Two scientists at the University of Edinburgh recently published a letter in Neurology disputing what they called a “false dichotomy” between a biological disorder and one caused by FND.
“Research over the last 20 years has shown that functional disorders have their own neurobiology, they are commonly precipitated by physical experiences such as injury and (any kind of) infection, and they can affect anyone regardless of education or prior medical history,” wrote Jon Stone, PhD, professor of neurology, and Alan Carson, PhD, consultant neuropsychiatrist and honorary professor, both of them at the university's Centre of Clinical Brain Sciences.
“Functional disorders are genuine conditions, not synonyms for ‘nothing wrong’ or ‘nothing biological,’” they wrote.
Some neurologists said they worry that raising the possibility of FND with patients can backfire.
“Saying that it's functional, which usually implies psychiatric, can be a dangerous pathway to go down,” said Peter D. Donofrio, MD, FAAN, professor of neurology and division chief of neuromuscular disorders at Vanderbilt University School of Medicine. “As a physician, if they had COVID and now they're not feeling well, I am going to treat them as if their symptoms are due to the COVID infection.”
On the other hand, Dr. Polich said, “If you suspect a functional disorder and you don't go there, you could be doing your patient a disservice by letting them be more worried and anxious that something else is going on. There are treatments for FND, and someone can absolutely get better. If it's an inflammatory process that we have no treatment for, FND might have a better outcome.”
More Studies Coming
“I'm trying to finish a grant proposal tonight, to follow these long-haul patients,” Dr. Nath said when reached by telephone. “We already have two protocols to bring patients in, but the amount of investigation we need to do will cost a lot of money. We want to study them from head-to-toe: spinal taps, MRI, immune phenotyping, autonomic function testing, exercise tolerance, mitochondrial function—you name it. The key is we're going in unbiased. Once you're convinced that you know what the cause is before doing unbiased investigation and analysis of data, you're not doing science anymore; you're doing politics.”
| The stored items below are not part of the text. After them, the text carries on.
(* ===== verification/LexBufferProps.v ===== *)
(** The buffered scanner reads a file as if it were one text: whatever the
    sizes of the reads, the tokens of [yylex_file] are those of [yylex].  The
    proof follows the text of one token through refills, moves and growth of
    the buffer, and through characters NUL of the file, which look like the
    end of the buffer. *)

From stdpp Require Import base list strings.
From Stdlib Require Import ZArith Lia Ascii.
From S2P Require Import Prelude Cxx LexTables Parser Lexer LexSpec LexProps LexBuffer.

#[local] Arguments yy_resolve : simpl never.
#[local] Arguments znth : simpl never.
#[local] Arguments yy_stop : simpl never.
#[local] Arguments yy_next : simpl never.
#[local] Arguments yy_find_action : simpl never.

(** ** Facts of the tables *)

(** The states a text can lead to. *)
Definition good (s : Z) : bool := ((s =? 1) || (4 <=? s) && (s <=? 94))%Z.

Definition all_states : list Z := Z.of_nat <$> seq 0 98.
Definition all_classes : list Z := Z.of_nat <$> seq 1 44.

(** What the proof uses of one state, decided by evaluation. *)
Definition state_facts (s : Z) : bool :=
  negb (good s) ||
  (bool_decide (yy_resolve 3 s 0 = Some 3%Z) &&
   match znth yy_accept s with Some a => negb (a =? 49)%Z | None => false end &&
   match yy_stop s with
   | Some stop =>
       forallb (fun k => match yy_resolve 3 s k with
                         | Some s' => if stop then (s' =? 95)%Z else good s' || (s' =? 95)%Z
                         | None => false end) all_classes &&
       (negb stop || match znth yy_accept s with Some a => negb (a =? 0)%Z | None => false end)
   | None => false
   end).

Lemma tables_checked :
  forallb state_facts all_states = true /\
  forallb (fun k => bool_decide (yy_resolve 3 3 k = Some 95%Z)) (0%Z :: all_classes) = true /\
  forallb (fun n => let c := ascii_of_nat n in
     match znth yy_ec (char_code c) with
     | Some k => if (char_code c =? 0)%Z then (k =? 0)%Z else (1 <=? k)%Z && (k <=? 44)%Z
     | None => false end) (seq 0 256) = true.
Proof. vm_compute. repeat split. Qed.

Lemma good_facts s : good s = true -> state_facts s = true.
Proof.
  intros Hg. destruct tables_checked as [H _]. rewrite forallb_forall in H. apply H.
  apply in_map_iff. exists (Z.to_nat s). unfold good in Hg.
  rewrite in_seq. lia.
Qed.

Lemma class_in k : (1 <= k <= 44)%Z -> List.In k all_classes.
Proof. intros H. apply in_map_iff. exists (Z.to_nat k). rewrite in_seq. lia. Qed.

Lemma good_EOB s : good s = true -> yy_goto s 0 = Ok 3%Z.
Proof.
  intros Hg. pose proof (good_facts s Hg) as H. unfold state_facts in H. rewrite Hg in H. cbn [negb orb] in H.
  apply andb_prop in H as [[H _]%andb_prop _]. apply bool_decide_eq_true in H. unfold yy_goto. by rewrite H.
Qed.

Lemma EOB_jams k : (0 <= k <= 44)%Z -> yy_goto 3 k = Ok 95%Z.
Proof.
  intros Hk. destruct tables_checked as (_ & H & _). rewrite forallb_forall in H. unfold yy_goto.
  specialize (H k). rewrite bool_decide_eq_true in H. rewrite H; [done|].
  destruct (Z.eq_dec k 0) as [->|]; [by left|right; apply class_in; lia].
Qed.

(** The class of a character for the loop over the buffer and for the text. *)
Lemma ec_facts c : exists k, ec c = Ok k /\ (0 <= k <= 44)%Z /\
  (char_code c <> 0%Z -> (1 <= k)%Z /\ yy_class c = Some k) /\ (char_code c = 0%Z -> k = 0%Z).
Proof.
  destruct tables_checked as (_ & _ & H). rewrite forallb_forall in H.
  specialize (H (nat_of_ascii c)). rewrite ascii_nat_embedding, in_seq in H.
  specialize (H ltac:(pose proof (nat_ascii_bounded c); lia)). unfold ec, yy_class.
  cbv zeta in H. revert H. destruct (znth yy_ec (char_code c)) as [k|]; [|done]. intros H. exists k. split; [done|].
  destruct (Z.eqb_spec (char_code c) 0) as [E|E].
  - apply Z.eqb_eq in H as ->. split; [lia|]. by split.
  - split; [lia|]. split; [|done]. intros _. split; [lia|done].
Qed.

Lemma class_range c : exists k, yy_class c = Some k /\ (1 <= k <= 44)%Z.
Proof.
  destruct (ec_facts c) as (k & _ & Hk & H & _). unfold yy_class in *.
  destruct (Z.eqb_spec (char_code c) 0) as [E|E]; [by exists 1%Z|].
  destruct (H E) as [H1 H2]. exists k. split; [done|lia].
Qed.

(** A step of the automaton on a character of the text. *)
Lemma good_next s c : good s = true ->
  exists s' a stop, yy_next s c = Some s' /\ znth yy_accept s = Some a /\ a <> 49%Z /\
    yy_stop s = Some stop /\ (s' = 95%Z \/ good s' = true /\ stop = false) /\
    (stop = true -> a <> 0%Z).
Proof.
  intros Hg. pose proof (good_facts s Hg) as H. unfold state_facts in H. rewrite Hg in H. cbn [negb orb] in H.
  apply andb_prop in H as [[_ H1]%andb_prop H2].
  revert H1 H2. destruct (znth yy_accept s) as [a|]; [|done].
  destruct (yy_stop s) as [stop|]; [|done]. intros H1 H2.
  apply andb_prop in H2 as [H2 H3]. rewrite forallb_forall in H2.
  destruct (class_range c) as (k & Hk & Hr). specialize (H2 k (class_in k Hr)).
  unfold yy_next. rewrite Hk. cbn. revert H2. destruct (yy_resolve 3 s k) as [s'|]; [|done]. intros H2.
  exists s', a, stop. split; [done|]. split; [done|].
  split; [by apply negb_true_iff, Z.eqb_neq in H1|]. split; [done|]. split.
  - destruct stop; [left; lia|]. apply orb_prop in H2 as [H2|H2]; [by right|left; lia].
  - intros ->. cbn in H3. by apply negb_true_iff, Z.eqb_neq in H3.
Qed.

Lemma jam_facts : znth yy_accept 95 = Some 0%Z /\ yy_stop 95 = Some true /\
  znth yy_accept 3 = Some 49%Z /\ yy_stop 3 = Some false.
Proof. done. Qed.

(** ** Scanning without the early stop *)

(** [yy_match], going on until the automaton jams. *)
Fixpoint match2 (s : Z) (n : nat) (last : option (Z * nat)) (inp : list ascii) : option (Z * nat) :=
  match inp with
  | [] => yy_find_action s n last
  | c :: r =>
      acc ← znth yy_accept s;
      let last := if (acc =? 0)%Z then last else Some (s, n) in
      s' ← yy_next s c;
      if (s' =? 95)%Z then yy_find_action s' (S n) last else match2 s' (S n) last r
  end.

Lemma find_jam n s a k : znth yy_accept s = Some a -> yy_find_action 95 n (Some (s, k)) = Some (a, k).
Proof. intros H. unfold yy_find_action. destruct jam_facts as (-> & _). cbn. by rewrite H. Qed.

(** From a state that stops, going on changes nothing. *)
Lemma match2_stop s n last inp : good s = true -> yy_stop s = Some true ->
  match2 s n last inp = yy_find_action s n last.
Proof.
  intros Hg Hs. destruct inp as [|c r]; [done|].
  destruct (good_next s c Hg) as (s' & a & stop & Hn & Ha & _ & Hst & Hd & Hz).
  rewrite Hs in Hst. injection Hst as <-. destruct Hd as [->|[_ ?]]; [|done].
  cbn [match2]. rewrite Ha. cbn. rewrite Hn. cbn. specialize (Hz eq_refl).
  destruct (Z.eqb_spec a 0); [done|]. rewrite (find_jam (S n) s a n Ha).
  unfold yy_find_action. rewrite Ha. cbn. by destruct (Z.eqb_spec a 0).
Qed.

Lemma match2_eq inp : forall s n last, good s = true ->
  match2 s n last inp = yy_match s n last inp.
Proof.
  induction inp as [|c r IH]; intros s n last Hg; [done|].
  destruct (good_next s c Hg) as (s' & a & stop & Hn & Ha & _ & _ & Hd & _).
  cbn [match2 yy_match]. rewrite Ha. cbn. rewrite Hn. cbn.
  destruct Hd as [->|[Hg' _]]; [by destruct jam_facts as (_ & -> & _)|].
  destruct (Z.eqb_spec s' 95) as [->|_]; [done|].
  destruct (yy_stop s') as [b|] eqn:Es; cbn.
  - destruct b; [by apply match2_stop|by apply IH].
  - pose proof (good_facts s' Hg') as H. unfold state_facts in H. rewrite Hg', Es in H.
    cbn [negb orb] in H. by rewrite andb_false_r in H.
Qed.

(** The state and the last accepting state after a part of the text. *)
Fixpoint walk (s : Z) (n : nat) (last : option (Z * nat)) (w : list ascii)
  : option (Z * option (Z * nat)) :=
  match w with
  | [] => Some (s, last)
  | c :: r =>
      acc ← znth yy_accept s;
      let last := if (acc =? 0)%Z then last else Some (s, n) in
      s' ← yy_next s c;
      if (s' =? 95)%Z then None else walk s' (S n) last r
  end.
(* ===== verification/ParseComplete.v ===== *)
(** Completeness of the parser: every sentence of the grammar of poise.y
    whose semantic actions succeed is accepted.  The states of the automaton
    are annotated with the items of the grammar they stand for, with the
    lookaheads of each item as a bit mask; the annotation is computed as a
    fixpoint and what the proof needs of it is checked by computation over
    the tables of poise.tab.c. *)

From stdpp Require Import base list strings gmap relations.
From Stdlib Require Import ZArith Lia Ascii.
From S2P Require Import Prelude Cxx Ast ParseTables Parser ParseSpec ParseProps.

Local Open Scope Z_scope.

(** ** Items *)

(** What the automaton does in a state on a lookahead. *)
Definition next_action (s a : Z) : option action :=
  pact ← znth yypact s;
  if pact =? YYPACT_NINF then yydefault s else yylookup s a.

(** The state after a symbol: a shift or a goto. *)
Definition next_state (s x : Z) : option Z :=
  if x <? YYNTOKENS
  then match next_action s x with Some (Shift t) => Some t | _ => None end
  else yygoto s x.

Definition rule_numbers : list Z := Z.of_nat <$> seq 1 54.

Definition rules_of (x : Z) : list Z :=
  List.filter (fun r => match rule r with Some (lhs, _) => lhs =? x | None => false end) rule_numbers.

(** The terminals a symbol can start with, as a mask; no rule is empty. *)
Definition first_step (masks : list Z) : list Z :=
  foldl (fun ms r => match r with
                     | (lhs, y :: _) =>
                         <[Z.to_nat lhs := Z.lor (nth (Z.to_nat lhs) ms 0) (nth (Z.to_nat y) ms 0)]> ms
                     | _ => ms
                     end) masks (tail grammar).

Definition firsts : list Z :=
  Eval vm_compute in
  Nat.iter 5 first_step ((fun n => if (n <? 47)%nat then 2 ^ Z.of_nat n else 0) <$> seq 0 61).

Definition first_of (x : Z) : Z := nth (Z.to_nat x) firsts 0.

(** The lookaheads after a symbol followed by [rest] in an item with the
    lookaheads [m]. *)
Definition first_rest (rest : list Z) (m : Z) : Z :=
  match rest with [] => m | y :: _ => first_of y end.
(* ===== verification/SourceLex.v ===== *)
(** The scanner on the text of a policy: whatever the layout, the tokens are
    those of the words. *)

From stdpp Require Import base list strings sets.
From Stdlib Require Import ZArith Lia Ascii.
From S2P Require Import Prelude Cxx Ast LexTables Parser Lexer LexSpec LexProps LexBuffer LexBufferProps Source.

#[local] Arguments yy_resolve : simpl never.
#[local] Arguments znth : simpl never.
#[local] Arguments yy_next : simpl never.
#[local] Arguments yy_find_action : simpl never.
#[local] Arguments is_alnum : simpl never.
#[local] Arguments ends_before : simpl never.

(** ** Single words *)

Definition all_chars : list ascii := ascii_of_nat <$> seq 0 256.

Lemma all_chars_in c : c ∈ all_chars.
Proof.
  rewrite <- (ascii_nat_embedding c). apply list_elem_of_fmap_2, elem_of_seq.
  pose proof (nat_ascii_bounded c). lia.
Qed.

(** The characters that satisfy a predicate. *)
Definition chars (p : ascii -> bool) : list ascii := List.filter p all_chars.

Lemma chars_in p c : p c = true -> c ∈ chars p.
Proof. intros H. apply list_elem_of_In, filter_In. split; [by apply list_elem_of_In, all_chars_in|done]. Qed.

(** The characters that end a name or a number. *)
Definition stop_chars : list ascii := chars (fun c => negb (is_alnum c)).

(** [w] is scanned by rule [a] when the character [c] follows. *)
Definition lexes (a : Z) (w : list ascii) (c : ascii) : Prop :=
  forall rest, yy_match yy_start 0 None (w ++ c :: rest) = Some (a, length w).

Lemma walk_match2 w : forall s n last s1 last1 r,
  walk s n last w = Some (s1, last1) -> match2 s n last (w ++ r) = match2 s1 (n + length w) last1 r.
Proof.
  induction w as [|c w IH]; intros s n last s1 last1 r H.
  - cbn in H. injection H as -> ->. cbn. by rewrite Nat.add_0_r.
  - cbn [walk match2 app] in *. destruct (znth yy_accept s) as [a|]; [|done]. cbn [mbind option_bind] in *.
    destruct (yy_next s c) as [s'|]; [|done]. cbn [mbind option_bind] in *. destruct (s' =? 95)%Z; [done|].
    rewrite (IH _ _ _ _ _ _ H). cbn [length]. by replace (n + S (length w))%nat with (S n + length w)%nat by lia.
Qed.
On February 23, the director of NIH, Francis Collins, MD, PhD, announced a major new initiative to identify the causes, and find treatments and prevention strategies, for those with “long COVID.” He used a new, more scientific phrase, however, to describe the disorder: post-acute sequelae of SARS-CoV-2 infection (PASC).
“Today, we issued the first in a series of Research Opportunity Announcements (ROAs) for the newly formed NIH PASC Initiative,” Dr. Collins said. “Through this initiative, we aim to learn more about how SARS-CoV-2 may lead to such widespread and lasting symptoms and to develop ways to treat or prevent these conditions.”
Dr. Stone and Dr. Carson are also conducting a Scottish government-funded study of PASC in Edinburgh. “We are doing detailed imaging, testing spinal fluid, etc., but also looking explicitly for positive evidence of functional cognitive disorder,” Dr. Stone said. Echoing the view of Dr. Nath, he added: “We are going into this with an open mind.”
Dr. Navis, Nath, Stone, and Koralnik had no disclosures.